### WHAT IS EXPECTED:
From the line with "exists v', client_run" to the last line of the material, both inclusive, transcribe every line exactly and nothing else.

### SUPPLIED ENTRIES:
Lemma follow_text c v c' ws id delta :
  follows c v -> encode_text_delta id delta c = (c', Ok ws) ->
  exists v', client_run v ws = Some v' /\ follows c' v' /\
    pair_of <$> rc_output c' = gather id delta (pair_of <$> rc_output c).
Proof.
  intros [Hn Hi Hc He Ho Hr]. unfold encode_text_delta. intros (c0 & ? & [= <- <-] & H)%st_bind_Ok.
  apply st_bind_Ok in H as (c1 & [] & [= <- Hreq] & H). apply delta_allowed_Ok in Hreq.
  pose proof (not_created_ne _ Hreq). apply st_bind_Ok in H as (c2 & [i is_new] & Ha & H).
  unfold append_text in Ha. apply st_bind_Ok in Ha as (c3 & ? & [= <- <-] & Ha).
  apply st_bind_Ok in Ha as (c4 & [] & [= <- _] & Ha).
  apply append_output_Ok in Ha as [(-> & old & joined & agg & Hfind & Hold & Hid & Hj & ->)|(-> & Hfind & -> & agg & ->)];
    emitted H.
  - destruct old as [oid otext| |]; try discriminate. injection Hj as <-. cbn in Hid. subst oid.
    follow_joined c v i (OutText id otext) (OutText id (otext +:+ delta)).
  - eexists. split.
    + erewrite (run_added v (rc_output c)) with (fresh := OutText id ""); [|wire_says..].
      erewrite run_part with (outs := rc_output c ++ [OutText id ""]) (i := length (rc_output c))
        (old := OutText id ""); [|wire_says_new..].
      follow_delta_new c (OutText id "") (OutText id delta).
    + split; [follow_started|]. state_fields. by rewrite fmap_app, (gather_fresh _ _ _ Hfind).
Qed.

### ANSWER TO THIS TASK:
  exists v', client_run v ws = Some v' /\ follows c' v' /\
    pair_of <$> rc_output c' = gather id delta (pair_of <$> rc_output c).
Proof.
  intros [Hn Hi Hc He Ho Hr]. unfold encode_text_delta. intros (c0 & ? & [= <- <-] & H)%st_bind_Ok.
  apply st_bind_Ok in H as (c1 & [] & [= <- Hreq] & H). apply delta_allowed_Ok in Hreq.
  pose proof (not_created_ne _ Hreq). apply st_bind_Ok in H as (c2 & [i is_new] & Ha & H).
  unfold append_text in Ha. apply st_bind_Ok in Ha as (c3 & ? & [= <- <-] & Ha).
  apply st_bind_Ok in Ha as (c4 & [] & [= <- _] & Ha).
  apply append_output_Ok in Ha as [(-> & old & joined & agg & Hfind & Hold & Hid & Hj & ->)|(-> & Hfind & -> & agg & ->)];
    emitted H.
  - destruct old as [oid otext| |]; try discriminate. injection Hj as <-. cbn in Hid. subst oid.
    follow_joined c v i (OutText id otext) (OutText id (otext +:+ delta)).
  - eexists. split.
    + erewrite (run_added v (rc_output c)) with (fresh := OutText id ""); [|wire_says..].
      erewrite run_part with (outs := rc_output c ++ [OutText id ""]) (i := length (rc_output c))
        (old := OutText id ""); [|wire_says_new..].
      follow_delta_new c (OutText id "") (OutText id delta).
    + split; [follow_started|]. state_fields. by rewrite fmap_app, (gather_fresh _ _ _ Hfind).
Qed.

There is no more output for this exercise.